Starting at the line that contains "(* ===== verification/Retention.v ===== *)" in the listing below, write out every line word for word until you have written the line that contains "ninety days ago, in".

START Source records

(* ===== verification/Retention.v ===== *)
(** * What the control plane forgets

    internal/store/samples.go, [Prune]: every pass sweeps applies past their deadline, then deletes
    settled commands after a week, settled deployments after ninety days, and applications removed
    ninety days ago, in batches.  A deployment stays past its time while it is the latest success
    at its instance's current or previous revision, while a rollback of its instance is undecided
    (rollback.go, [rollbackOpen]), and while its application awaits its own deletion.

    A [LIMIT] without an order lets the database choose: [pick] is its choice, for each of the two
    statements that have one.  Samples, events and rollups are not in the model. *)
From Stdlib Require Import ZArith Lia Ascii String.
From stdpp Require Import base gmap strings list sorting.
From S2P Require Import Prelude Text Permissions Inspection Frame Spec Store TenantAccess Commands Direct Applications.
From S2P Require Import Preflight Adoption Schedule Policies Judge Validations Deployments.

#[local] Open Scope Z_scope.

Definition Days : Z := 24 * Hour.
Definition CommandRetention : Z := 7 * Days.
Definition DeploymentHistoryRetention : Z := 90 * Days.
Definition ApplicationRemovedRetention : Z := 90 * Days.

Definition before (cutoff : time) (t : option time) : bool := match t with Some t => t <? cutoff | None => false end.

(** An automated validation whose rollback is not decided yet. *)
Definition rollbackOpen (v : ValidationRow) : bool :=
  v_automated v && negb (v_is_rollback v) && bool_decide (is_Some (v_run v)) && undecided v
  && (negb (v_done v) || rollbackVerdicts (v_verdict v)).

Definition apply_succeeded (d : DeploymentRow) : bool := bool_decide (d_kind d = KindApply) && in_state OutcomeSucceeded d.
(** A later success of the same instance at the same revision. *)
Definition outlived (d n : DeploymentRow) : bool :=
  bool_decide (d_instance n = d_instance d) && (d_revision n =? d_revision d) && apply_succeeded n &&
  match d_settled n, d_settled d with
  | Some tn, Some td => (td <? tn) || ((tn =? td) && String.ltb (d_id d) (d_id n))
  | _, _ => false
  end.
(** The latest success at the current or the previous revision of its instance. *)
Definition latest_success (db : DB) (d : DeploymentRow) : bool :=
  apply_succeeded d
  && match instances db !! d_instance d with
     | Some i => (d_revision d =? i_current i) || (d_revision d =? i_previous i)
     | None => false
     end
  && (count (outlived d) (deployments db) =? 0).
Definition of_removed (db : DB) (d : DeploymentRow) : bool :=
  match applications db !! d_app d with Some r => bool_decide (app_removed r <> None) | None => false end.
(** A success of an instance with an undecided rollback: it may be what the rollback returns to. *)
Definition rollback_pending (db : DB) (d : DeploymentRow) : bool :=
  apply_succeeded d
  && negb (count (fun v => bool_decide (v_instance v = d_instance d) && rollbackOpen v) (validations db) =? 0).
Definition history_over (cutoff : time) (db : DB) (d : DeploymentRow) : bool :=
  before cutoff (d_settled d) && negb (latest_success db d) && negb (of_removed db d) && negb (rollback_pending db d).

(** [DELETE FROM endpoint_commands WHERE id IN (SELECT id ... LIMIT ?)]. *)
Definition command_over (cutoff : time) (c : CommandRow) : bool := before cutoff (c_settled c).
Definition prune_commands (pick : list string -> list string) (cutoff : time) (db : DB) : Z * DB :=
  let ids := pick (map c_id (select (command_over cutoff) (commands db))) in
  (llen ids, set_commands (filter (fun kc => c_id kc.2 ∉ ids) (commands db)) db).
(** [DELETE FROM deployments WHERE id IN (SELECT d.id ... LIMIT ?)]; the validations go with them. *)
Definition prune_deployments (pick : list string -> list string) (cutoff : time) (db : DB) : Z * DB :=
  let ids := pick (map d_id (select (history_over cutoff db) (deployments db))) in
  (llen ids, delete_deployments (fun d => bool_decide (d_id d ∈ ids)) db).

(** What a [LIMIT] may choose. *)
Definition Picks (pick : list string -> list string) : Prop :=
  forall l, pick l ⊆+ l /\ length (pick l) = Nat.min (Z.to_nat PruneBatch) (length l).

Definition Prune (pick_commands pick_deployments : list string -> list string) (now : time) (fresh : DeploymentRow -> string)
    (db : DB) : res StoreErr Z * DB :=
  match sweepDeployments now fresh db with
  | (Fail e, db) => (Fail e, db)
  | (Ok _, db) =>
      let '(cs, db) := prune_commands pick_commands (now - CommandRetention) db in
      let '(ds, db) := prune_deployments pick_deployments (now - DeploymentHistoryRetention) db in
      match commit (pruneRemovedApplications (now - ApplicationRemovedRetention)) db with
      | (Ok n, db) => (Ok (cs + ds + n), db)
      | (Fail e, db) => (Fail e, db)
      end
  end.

END Source records
START Source records

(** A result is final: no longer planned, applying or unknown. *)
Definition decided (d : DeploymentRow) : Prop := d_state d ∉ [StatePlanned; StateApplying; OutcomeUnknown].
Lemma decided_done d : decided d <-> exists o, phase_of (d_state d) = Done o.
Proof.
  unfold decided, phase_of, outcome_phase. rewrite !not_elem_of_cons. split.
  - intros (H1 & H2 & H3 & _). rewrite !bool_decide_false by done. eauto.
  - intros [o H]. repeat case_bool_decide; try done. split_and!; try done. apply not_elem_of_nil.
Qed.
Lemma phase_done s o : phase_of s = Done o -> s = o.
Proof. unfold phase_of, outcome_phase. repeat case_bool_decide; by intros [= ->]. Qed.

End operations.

END Source records

Exercise output:
(* ===== verification/Retention.v ===== *)
(** * What the control plane forgets

    internal/store/samples.go, [Prune]: every pass sweeps applies past their deadline, then deletes
    settled commands after a week, settled deployments after ninety days, and applications removed
    ninety days ago, in batches.  A deployment stays past its time while it is the latest success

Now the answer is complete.